Check each line of the data for "APipe", then give the number of lines that have it, without any other words.

-- SUPPLIED MATERIAL follows --

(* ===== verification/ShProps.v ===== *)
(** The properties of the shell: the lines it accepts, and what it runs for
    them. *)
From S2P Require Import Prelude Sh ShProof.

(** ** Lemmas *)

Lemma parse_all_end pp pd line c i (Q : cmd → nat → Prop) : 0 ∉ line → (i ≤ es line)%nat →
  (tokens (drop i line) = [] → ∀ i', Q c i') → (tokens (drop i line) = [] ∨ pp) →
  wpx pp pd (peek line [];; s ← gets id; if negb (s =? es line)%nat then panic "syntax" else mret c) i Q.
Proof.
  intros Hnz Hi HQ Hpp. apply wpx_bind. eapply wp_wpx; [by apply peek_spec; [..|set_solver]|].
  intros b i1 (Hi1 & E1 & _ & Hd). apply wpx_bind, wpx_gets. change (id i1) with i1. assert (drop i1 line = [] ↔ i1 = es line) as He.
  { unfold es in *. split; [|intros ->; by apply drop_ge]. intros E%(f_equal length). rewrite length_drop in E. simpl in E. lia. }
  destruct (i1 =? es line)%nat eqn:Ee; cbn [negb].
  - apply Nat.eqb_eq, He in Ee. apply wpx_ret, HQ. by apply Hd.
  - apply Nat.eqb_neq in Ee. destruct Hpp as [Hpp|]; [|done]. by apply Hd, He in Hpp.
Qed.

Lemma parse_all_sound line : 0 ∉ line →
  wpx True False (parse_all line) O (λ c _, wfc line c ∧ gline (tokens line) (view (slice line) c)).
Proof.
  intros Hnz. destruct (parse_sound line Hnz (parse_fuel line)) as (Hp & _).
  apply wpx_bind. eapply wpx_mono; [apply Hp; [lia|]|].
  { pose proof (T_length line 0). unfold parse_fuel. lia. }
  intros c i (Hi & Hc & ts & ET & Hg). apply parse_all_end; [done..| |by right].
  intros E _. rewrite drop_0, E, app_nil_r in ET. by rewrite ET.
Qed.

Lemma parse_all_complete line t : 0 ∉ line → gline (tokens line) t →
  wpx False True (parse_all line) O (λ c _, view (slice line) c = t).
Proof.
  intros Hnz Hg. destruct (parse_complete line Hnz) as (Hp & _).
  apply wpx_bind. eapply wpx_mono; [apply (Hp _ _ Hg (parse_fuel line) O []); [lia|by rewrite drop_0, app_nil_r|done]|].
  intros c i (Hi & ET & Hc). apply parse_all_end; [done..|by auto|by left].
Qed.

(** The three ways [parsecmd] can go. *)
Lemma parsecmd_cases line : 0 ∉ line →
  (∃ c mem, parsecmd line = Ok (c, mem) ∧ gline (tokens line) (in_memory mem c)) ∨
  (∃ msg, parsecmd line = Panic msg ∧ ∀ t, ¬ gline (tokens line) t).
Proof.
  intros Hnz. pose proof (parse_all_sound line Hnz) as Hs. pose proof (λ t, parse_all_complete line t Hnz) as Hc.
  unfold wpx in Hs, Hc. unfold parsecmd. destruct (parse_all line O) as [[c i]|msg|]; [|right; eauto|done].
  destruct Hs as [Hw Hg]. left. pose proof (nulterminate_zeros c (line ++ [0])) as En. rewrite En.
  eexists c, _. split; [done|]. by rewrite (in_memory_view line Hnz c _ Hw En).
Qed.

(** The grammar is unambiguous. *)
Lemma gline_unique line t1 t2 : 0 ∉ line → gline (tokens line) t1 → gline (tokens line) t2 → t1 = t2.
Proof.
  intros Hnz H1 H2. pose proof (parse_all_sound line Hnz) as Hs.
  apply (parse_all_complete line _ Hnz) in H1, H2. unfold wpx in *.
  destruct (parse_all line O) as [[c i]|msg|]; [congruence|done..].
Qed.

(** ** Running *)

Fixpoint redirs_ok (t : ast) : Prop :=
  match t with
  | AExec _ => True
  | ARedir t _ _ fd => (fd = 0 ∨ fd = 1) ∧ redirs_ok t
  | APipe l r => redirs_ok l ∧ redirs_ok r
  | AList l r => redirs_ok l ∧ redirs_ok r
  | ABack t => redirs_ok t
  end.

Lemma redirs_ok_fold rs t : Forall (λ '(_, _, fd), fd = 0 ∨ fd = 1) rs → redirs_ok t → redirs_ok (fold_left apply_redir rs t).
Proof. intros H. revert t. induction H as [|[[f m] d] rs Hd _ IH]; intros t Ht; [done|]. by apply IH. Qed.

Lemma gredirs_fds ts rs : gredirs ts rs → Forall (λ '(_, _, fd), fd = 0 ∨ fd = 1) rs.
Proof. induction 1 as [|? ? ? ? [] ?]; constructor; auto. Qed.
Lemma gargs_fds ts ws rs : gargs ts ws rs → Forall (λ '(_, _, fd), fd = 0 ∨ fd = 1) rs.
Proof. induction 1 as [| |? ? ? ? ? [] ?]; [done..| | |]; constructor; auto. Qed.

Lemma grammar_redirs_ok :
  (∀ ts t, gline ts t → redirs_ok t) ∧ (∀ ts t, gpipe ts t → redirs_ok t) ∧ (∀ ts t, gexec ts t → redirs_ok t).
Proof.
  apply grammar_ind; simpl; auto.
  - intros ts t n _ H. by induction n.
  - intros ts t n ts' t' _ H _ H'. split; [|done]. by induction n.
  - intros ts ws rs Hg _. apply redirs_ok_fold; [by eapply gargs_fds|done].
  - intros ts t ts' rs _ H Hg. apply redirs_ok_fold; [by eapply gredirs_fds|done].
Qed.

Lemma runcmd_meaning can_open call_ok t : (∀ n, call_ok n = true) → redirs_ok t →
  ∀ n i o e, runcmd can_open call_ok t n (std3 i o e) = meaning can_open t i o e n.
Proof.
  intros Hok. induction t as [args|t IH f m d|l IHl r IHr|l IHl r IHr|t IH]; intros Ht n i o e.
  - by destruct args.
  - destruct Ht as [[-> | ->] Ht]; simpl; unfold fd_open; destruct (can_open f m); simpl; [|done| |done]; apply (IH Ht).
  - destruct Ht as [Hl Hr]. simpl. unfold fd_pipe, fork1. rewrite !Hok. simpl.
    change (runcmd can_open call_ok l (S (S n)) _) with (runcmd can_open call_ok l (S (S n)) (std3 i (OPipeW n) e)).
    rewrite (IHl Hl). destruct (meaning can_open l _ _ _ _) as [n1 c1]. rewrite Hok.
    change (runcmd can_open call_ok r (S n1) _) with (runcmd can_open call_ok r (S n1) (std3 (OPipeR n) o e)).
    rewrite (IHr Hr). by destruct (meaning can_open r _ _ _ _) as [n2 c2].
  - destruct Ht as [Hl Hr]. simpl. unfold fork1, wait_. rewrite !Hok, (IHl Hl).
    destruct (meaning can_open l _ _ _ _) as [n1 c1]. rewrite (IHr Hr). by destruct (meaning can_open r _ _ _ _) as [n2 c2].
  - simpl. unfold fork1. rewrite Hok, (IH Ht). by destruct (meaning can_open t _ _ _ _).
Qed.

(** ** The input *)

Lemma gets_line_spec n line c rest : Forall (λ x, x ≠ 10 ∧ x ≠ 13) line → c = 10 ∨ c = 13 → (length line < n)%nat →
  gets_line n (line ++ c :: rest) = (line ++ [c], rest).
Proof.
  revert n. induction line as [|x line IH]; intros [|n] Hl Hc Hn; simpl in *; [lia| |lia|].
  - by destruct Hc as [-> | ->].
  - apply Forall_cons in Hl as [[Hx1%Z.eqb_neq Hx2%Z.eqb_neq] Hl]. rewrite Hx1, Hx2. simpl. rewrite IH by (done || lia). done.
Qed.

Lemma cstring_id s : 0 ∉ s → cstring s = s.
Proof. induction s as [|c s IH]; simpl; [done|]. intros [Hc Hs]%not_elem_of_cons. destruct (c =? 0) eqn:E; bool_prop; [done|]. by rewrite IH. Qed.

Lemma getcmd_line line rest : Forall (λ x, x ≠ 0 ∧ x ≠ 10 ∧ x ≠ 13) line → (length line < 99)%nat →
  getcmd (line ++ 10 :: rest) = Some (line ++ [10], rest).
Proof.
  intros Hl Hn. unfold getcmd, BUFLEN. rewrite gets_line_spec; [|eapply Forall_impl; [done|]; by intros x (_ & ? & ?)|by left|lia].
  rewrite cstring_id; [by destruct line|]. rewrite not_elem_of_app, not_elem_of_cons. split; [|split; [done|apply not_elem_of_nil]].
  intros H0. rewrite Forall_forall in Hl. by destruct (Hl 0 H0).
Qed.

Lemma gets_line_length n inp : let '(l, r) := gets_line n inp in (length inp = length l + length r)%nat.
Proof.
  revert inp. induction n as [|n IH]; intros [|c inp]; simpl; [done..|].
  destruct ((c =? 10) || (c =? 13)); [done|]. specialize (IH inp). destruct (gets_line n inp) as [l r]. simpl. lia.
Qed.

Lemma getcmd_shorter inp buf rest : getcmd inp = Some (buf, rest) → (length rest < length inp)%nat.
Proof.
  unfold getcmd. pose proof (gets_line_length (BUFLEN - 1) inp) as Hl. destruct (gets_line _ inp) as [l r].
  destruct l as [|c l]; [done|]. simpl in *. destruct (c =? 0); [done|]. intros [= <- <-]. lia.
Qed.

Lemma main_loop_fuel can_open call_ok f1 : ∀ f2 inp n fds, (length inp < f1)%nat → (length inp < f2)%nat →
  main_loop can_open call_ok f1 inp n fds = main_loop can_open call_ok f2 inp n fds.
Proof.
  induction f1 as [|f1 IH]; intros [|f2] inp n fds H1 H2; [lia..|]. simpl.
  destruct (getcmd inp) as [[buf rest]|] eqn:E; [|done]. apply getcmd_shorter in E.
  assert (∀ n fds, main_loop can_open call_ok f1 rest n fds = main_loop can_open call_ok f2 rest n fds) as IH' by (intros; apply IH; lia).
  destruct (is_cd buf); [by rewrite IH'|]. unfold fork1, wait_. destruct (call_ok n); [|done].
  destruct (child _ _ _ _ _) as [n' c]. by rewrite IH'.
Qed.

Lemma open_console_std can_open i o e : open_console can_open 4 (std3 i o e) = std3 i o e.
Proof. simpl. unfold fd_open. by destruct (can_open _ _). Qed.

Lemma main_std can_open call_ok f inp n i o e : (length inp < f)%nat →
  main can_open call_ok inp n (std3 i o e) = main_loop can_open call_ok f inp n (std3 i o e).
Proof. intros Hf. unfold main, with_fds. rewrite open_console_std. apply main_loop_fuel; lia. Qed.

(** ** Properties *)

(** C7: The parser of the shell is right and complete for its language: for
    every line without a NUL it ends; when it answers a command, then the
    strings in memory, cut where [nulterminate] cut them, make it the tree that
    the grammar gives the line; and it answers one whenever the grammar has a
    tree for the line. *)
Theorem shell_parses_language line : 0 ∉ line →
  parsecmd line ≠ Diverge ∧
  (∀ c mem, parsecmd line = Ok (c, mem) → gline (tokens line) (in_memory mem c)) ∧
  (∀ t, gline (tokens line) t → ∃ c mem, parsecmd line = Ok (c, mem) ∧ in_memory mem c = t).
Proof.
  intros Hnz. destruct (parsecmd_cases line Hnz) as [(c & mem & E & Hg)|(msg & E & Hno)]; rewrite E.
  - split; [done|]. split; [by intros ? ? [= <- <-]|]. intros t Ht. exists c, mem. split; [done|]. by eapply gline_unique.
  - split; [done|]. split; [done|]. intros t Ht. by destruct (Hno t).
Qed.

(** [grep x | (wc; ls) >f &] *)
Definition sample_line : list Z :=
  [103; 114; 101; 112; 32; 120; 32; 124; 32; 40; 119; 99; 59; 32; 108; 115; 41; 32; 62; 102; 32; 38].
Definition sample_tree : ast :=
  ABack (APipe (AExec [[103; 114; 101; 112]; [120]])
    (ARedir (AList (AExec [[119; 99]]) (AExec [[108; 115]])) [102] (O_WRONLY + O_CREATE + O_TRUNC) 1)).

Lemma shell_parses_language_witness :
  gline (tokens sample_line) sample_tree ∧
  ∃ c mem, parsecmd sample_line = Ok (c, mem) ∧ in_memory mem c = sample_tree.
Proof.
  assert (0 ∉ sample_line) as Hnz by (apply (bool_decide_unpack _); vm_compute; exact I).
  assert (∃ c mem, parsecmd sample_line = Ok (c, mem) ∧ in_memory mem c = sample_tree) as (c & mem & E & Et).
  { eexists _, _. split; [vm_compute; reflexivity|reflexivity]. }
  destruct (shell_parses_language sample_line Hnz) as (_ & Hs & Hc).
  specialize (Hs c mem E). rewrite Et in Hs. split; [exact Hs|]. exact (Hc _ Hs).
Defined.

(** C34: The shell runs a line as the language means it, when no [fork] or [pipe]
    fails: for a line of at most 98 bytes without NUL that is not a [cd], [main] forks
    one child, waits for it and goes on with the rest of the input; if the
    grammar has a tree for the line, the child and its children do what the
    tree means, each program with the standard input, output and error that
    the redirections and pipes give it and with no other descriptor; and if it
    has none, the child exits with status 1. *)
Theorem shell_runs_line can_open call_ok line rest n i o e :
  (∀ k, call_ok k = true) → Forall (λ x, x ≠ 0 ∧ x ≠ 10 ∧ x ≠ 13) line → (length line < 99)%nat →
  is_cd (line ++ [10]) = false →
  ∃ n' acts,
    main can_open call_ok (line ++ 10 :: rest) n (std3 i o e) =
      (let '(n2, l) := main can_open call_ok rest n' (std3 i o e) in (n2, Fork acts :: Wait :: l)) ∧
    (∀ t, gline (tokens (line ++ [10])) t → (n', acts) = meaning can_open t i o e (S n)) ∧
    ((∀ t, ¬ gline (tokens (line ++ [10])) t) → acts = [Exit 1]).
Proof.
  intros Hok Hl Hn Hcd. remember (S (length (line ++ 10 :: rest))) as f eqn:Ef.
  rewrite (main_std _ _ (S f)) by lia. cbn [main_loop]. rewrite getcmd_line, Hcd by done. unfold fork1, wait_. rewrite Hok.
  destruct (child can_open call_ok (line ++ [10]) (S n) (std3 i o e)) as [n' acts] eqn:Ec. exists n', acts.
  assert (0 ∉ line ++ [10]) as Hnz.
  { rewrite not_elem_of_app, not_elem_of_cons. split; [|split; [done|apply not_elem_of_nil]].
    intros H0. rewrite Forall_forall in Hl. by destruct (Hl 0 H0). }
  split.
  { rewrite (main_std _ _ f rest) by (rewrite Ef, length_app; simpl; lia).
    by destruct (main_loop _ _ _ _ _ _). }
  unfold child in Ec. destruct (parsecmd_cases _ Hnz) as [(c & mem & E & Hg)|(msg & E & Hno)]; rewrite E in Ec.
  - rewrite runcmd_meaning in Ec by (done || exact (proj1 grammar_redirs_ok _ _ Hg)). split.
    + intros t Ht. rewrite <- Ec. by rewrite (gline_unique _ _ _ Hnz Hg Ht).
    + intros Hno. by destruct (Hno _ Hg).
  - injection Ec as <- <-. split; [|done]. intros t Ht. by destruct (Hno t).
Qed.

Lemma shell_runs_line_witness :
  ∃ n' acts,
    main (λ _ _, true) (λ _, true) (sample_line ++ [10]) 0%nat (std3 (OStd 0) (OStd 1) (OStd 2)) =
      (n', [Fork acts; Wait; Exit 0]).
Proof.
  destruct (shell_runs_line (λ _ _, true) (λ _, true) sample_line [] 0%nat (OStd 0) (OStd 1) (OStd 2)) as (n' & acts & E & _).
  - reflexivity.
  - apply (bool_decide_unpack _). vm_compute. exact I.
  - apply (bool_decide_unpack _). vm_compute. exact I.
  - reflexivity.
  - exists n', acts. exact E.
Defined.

-- SUPPLIED MATERIAL concluded --

(RESULT OF THE EXERCISE) 2